··· Provided material

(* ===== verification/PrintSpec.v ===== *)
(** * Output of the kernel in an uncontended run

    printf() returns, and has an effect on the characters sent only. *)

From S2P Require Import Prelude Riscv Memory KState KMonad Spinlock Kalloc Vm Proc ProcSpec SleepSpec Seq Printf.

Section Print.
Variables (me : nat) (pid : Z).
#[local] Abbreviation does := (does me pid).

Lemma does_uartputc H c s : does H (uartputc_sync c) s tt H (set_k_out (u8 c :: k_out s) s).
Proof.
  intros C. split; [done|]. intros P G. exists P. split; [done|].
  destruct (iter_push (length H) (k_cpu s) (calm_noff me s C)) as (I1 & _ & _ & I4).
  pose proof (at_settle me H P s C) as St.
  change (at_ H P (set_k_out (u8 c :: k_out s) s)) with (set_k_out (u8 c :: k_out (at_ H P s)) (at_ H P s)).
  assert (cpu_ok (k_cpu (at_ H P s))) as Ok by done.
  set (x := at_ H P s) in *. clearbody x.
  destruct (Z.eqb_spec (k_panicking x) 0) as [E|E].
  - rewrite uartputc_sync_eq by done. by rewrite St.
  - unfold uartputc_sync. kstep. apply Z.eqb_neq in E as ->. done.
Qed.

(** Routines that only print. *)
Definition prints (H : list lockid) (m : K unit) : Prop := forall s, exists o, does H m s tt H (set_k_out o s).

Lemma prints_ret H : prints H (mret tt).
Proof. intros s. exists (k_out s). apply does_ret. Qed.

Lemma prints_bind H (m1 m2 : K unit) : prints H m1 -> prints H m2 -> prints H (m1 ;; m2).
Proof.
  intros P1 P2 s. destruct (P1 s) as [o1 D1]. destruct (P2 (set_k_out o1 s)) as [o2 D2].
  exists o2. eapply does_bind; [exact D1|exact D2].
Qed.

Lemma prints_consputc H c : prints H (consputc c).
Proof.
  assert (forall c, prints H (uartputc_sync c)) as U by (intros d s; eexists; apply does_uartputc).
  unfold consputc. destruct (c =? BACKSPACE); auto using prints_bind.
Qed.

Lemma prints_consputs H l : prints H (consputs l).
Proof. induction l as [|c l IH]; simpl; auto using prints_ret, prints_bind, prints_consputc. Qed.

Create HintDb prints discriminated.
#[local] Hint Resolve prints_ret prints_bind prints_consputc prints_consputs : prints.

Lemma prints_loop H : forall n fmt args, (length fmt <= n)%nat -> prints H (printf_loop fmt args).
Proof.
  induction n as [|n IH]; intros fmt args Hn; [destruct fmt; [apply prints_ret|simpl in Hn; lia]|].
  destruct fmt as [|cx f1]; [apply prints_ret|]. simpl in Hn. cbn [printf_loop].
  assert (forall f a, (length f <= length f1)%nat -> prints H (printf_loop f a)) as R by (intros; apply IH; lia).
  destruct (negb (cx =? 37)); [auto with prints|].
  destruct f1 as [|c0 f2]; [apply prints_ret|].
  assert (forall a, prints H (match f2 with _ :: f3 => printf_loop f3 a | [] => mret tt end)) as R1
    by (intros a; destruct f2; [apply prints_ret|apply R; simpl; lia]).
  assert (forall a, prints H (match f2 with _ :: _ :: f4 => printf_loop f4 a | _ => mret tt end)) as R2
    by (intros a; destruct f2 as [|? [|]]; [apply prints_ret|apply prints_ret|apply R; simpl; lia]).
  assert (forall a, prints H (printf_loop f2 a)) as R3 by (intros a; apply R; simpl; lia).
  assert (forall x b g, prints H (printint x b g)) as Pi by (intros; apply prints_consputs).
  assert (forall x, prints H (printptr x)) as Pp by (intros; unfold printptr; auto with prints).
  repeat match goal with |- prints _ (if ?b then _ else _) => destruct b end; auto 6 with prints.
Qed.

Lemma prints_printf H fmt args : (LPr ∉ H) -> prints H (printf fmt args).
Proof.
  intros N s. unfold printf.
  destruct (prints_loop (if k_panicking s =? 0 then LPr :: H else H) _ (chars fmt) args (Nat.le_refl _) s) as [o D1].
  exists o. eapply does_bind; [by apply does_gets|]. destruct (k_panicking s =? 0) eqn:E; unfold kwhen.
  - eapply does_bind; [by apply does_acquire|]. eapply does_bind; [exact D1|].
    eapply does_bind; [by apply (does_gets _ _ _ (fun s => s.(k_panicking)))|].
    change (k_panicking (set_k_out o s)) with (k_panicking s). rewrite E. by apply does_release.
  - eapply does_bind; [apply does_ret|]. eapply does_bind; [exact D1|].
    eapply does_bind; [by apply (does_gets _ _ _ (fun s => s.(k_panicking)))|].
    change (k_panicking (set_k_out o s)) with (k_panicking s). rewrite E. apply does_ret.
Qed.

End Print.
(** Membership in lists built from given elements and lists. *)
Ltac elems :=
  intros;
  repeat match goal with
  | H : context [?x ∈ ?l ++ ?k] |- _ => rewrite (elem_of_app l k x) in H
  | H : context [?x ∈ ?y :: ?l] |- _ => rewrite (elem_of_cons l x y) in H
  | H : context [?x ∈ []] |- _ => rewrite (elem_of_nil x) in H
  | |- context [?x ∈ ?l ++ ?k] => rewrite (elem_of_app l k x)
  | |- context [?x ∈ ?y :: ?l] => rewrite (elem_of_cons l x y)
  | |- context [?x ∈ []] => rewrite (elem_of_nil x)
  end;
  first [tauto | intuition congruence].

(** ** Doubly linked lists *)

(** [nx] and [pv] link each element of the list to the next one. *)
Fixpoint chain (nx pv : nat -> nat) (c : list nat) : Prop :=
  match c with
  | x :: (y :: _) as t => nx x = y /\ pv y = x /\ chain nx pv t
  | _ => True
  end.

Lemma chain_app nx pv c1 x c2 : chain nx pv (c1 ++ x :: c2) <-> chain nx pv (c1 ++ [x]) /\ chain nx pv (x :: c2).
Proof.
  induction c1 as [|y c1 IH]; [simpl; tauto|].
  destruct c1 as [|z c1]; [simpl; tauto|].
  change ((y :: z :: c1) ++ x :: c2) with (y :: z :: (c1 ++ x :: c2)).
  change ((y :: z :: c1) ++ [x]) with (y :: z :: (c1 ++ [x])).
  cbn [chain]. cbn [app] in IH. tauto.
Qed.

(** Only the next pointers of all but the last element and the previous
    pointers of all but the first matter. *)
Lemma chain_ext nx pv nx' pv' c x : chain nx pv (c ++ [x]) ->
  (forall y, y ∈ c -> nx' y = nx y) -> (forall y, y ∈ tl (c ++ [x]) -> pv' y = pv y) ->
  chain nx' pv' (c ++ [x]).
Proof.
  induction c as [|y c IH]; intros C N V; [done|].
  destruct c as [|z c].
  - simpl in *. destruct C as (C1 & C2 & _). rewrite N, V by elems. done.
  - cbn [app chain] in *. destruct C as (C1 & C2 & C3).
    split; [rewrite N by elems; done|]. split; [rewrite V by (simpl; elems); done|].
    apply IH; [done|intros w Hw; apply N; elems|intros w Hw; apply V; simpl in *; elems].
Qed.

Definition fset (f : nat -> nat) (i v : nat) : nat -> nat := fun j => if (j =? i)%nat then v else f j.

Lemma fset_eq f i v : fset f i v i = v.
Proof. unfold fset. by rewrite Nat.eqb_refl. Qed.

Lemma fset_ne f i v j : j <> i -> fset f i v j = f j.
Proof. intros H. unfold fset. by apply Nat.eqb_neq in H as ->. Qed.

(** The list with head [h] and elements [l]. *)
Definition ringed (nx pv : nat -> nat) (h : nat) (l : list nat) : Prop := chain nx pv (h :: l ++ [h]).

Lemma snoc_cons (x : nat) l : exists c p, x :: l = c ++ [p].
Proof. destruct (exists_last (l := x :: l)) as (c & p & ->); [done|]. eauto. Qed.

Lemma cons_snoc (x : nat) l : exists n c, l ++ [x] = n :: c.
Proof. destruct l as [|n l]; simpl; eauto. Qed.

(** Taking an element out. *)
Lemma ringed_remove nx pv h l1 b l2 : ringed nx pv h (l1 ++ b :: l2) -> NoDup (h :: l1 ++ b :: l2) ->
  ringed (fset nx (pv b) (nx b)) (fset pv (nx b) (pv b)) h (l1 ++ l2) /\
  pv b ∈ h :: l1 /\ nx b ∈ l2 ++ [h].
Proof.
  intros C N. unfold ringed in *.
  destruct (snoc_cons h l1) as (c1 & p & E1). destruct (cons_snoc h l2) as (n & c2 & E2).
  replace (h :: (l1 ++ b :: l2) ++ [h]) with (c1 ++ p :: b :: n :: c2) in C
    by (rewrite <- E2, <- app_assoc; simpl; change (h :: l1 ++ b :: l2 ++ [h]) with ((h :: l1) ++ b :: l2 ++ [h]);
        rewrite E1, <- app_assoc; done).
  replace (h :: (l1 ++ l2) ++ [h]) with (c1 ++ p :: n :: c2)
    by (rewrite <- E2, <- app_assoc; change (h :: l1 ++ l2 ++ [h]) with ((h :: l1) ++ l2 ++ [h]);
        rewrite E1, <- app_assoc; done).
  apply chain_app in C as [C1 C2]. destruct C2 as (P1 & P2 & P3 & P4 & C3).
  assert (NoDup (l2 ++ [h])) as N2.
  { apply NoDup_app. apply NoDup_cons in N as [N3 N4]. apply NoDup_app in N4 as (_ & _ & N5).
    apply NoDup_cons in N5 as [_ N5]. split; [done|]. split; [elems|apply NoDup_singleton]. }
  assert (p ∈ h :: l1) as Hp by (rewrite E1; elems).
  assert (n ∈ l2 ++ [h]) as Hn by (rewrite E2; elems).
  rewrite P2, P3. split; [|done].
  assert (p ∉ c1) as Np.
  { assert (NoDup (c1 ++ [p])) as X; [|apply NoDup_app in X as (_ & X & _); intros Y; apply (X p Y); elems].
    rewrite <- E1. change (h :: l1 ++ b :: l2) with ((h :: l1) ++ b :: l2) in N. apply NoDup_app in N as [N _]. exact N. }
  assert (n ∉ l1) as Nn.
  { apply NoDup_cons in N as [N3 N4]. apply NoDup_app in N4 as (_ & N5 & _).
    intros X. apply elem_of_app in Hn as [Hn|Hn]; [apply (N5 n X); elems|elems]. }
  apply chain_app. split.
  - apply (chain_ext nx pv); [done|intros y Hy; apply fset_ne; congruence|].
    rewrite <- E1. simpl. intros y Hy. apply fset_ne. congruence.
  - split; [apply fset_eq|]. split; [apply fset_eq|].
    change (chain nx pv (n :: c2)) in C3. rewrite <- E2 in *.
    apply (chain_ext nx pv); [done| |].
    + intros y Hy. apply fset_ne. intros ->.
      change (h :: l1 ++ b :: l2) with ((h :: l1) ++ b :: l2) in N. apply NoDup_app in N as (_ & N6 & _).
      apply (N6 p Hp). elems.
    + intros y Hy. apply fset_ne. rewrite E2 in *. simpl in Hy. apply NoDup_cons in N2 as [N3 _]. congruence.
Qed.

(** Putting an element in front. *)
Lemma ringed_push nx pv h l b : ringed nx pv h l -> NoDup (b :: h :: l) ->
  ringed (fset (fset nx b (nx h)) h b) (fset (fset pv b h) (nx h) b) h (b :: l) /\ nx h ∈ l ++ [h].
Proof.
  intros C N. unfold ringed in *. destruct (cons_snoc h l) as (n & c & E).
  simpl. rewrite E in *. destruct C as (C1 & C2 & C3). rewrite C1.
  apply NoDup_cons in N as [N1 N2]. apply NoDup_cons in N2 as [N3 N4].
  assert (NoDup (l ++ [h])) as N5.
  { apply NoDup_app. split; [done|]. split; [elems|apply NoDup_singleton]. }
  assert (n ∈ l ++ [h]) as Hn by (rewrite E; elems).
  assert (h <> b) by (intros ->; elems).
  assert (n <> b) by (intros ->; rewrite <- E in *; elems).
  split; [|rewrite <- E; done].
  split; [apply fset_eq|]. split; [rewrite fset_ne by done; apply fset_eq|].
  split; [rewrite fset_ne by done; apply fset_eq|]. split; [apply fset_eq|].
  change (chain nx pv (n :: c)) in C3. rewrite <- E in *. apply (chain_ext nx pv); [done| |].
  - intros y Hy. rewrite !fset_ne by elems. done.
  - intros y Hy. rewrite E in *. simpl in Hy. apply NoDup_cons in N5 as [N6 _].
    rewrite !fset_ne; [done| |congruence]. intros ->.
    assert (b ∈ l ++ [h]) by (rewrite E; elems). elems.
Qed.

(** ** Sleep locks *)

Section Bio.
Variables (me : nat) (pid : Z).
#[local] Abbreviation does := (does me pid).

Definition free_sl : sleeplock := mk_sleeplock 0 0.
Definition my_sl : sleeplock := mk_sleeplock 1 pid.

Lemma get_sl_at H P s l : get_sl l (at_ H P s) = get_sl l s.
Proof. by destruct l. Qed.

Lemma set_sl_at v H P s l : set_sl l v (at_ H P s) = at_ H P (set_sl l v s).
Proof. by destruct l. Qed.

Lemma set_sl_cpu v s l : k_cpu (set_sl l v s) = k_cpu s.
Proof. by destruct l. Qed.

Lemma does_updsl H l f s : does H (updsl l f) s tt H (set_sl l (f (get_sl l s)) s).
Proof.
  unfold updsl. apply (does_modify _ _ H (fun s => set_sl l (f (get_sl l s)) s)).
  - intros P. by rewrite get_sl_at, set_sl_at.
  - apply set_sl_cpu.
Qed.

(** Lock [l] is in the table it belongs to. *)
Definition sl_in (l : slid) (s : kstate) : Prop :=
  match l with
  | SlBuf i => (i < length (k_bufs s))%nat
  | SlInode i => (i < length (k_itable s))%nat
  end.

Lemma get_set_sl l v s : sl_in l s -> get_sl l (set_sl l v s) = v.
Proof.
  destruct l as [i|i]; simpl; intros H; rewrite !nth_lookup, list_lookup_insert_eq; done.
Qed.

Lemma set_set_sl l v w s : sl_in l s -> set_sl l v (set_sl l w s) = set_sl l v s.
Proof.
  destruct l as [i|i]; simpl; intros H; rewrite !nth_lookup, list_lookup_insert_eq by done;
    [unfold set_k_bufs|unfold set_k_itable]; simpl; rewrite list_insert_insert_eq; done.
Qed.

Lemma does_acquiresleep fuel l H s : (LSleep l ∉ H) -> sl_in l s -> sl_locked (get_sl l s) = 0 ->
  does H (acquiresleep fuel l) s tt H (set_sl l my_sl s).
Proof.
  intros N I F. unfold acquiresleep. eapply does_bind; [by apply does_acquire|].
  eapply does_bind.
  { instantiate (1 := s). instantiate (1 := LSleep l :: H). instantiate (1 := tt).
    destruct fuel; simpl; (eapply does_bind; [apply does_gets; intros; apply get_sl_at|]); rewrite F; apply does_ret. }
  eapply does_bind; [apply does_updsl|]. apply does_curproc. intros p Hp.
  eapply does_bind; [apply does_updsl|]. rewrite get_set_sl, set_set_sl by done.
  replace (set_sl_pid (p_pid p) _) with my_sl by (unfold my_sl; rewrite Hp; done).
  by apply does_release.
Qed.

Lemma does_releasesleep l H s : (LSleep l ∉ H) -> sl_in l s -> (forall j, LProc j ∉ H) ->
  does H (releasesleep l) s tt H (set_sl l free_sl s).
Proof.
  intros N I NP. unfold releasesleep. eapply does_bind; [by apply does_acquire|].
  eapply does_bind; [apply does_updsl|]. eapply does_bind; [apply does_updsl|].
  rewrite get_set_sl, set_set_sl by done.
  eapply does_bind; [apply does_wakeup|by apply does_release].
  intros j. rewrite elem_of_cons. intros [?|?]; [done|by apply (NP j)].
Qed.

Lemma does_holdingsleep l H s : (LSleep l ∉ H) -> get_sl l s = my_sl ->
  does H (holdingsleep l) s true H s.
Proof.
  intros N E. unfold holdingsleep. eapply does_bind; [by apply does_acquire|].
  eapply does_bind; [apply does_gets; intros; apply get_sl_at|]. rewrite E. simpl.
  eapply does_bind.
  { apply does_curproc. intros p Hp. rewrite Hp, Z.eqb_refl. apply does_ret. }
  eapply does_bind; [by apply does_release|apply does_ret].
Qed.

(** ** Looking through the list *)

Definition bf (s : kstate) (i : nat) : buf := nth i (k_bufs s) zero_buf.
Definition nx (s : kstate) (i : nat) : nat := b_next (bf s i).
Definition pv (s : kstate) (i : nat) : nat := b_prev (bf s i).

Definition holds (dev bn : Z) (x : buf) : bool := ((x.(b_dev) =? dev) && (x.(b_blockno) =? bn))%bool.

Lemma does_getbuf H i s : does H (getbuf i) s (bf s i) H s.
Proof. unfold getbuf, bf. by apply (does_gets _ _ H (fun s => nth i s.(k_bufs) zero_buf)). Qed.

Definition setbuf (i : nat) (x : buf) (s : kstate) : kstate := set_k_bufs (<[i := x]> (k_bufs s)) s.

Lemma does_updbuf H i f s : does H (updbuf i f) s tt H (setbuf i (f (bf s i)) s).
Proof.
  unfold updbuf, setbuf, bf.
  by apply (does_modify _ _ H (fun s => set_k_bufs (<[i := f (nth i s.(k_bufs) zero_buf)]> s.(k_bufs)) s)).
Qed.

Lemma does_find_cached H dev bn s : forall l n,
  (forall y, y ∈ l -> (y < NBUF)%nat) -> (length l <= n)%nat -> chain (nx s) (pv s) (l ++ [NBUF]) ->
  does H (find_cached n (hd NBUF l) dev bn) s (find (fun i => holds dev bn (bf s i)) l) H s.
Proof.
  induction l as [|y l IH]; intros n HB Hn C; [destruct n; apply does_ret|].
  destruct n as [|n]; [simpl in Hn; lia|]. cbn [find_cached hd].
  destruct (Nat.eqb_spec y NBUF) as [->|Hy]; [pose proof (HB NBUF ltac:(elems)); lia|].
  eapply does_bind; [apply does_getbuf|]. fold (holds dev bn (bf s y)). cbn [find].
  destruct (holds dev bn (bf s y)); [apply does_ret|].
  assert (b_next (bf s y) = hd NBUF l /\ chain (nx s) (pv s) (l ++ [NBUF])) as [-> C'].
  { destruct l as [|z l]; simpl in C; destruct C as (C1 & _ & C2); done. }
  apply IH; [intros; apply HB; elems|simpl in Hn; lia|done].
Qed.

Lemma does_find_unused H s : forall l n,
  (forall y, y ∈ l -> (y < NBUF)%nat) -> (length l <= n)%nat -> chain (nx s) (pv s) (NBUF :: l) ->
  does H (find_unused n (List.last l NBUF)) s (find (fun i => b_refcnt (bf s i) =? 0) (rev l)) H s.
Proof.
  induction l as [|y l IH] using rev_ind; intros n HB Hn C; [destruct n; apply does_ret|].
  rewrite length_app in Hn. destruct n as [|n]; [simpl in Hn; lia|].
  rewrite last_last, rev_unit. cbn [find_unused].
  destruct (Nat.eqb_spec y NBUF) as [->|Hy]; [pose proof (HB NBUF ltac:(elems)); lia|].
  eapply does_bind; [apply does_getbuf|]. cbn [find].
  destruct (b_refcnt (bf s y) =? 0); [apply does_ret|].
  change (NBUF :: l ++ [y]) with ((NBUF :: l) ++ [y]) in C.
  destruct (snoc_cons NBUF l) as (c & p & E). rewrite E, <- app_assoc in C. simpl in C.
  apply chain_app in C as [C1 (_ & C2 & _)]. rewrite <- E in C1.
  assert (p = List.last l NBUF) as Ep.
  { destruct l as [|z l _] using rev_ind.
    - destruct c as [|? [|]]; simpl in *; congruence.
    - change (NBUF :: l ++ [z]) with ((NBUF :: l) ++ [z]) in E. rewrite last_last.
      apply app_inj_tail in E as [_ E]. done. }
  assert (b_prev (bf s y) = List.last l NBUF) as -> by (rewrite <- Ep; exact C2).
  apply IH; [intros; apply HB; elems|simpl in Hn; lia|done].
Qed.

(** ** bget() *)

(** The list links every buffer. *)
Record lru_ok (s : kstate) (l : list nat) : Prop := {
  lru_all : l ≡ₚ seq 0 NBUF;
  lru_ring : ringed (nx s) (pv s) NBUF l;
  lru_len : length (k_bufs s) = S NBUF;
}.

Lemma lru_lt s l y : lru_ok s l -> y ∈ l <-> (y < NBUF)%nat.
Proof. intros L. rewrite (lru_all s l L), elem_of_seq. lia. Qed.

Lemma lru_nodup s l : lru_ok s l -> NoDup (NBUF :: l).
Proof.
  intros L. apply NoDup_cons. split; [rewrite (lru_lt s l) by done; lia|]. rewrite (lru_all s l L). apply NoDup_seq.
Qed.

······

■ Work request:
From the line holding "assert (p ∉ c1) as Np." to the line holding "apply chain_app. split.", inclusive, restate each line above exactly as written.

■ Answer area:
  assert (p ∉ c1) as Np.
  { assert (NoDup (c1 ++ [p])) as X; [|apply NoDup_app in X as (_ & X & _); intros Y; apply (X p Y); elems].
    rewrite <- E1. change (h :: l1 ++ b :: l2) with ((h :: l1) ++ b :: l2) in N. apply NoDup_app in N as [N _]. exact N. }
  assert (n ∉ l1) as Nn.
  { apply NoDup_cons in N as [N3 N4]. apply NoDup_app in N4 as (_ & N5 & _).
    intros X. apply elem_of_app in Hn as [Hn|Hn]; [apply (N5 n X); elems|elems]. }
  apply chain_app. split.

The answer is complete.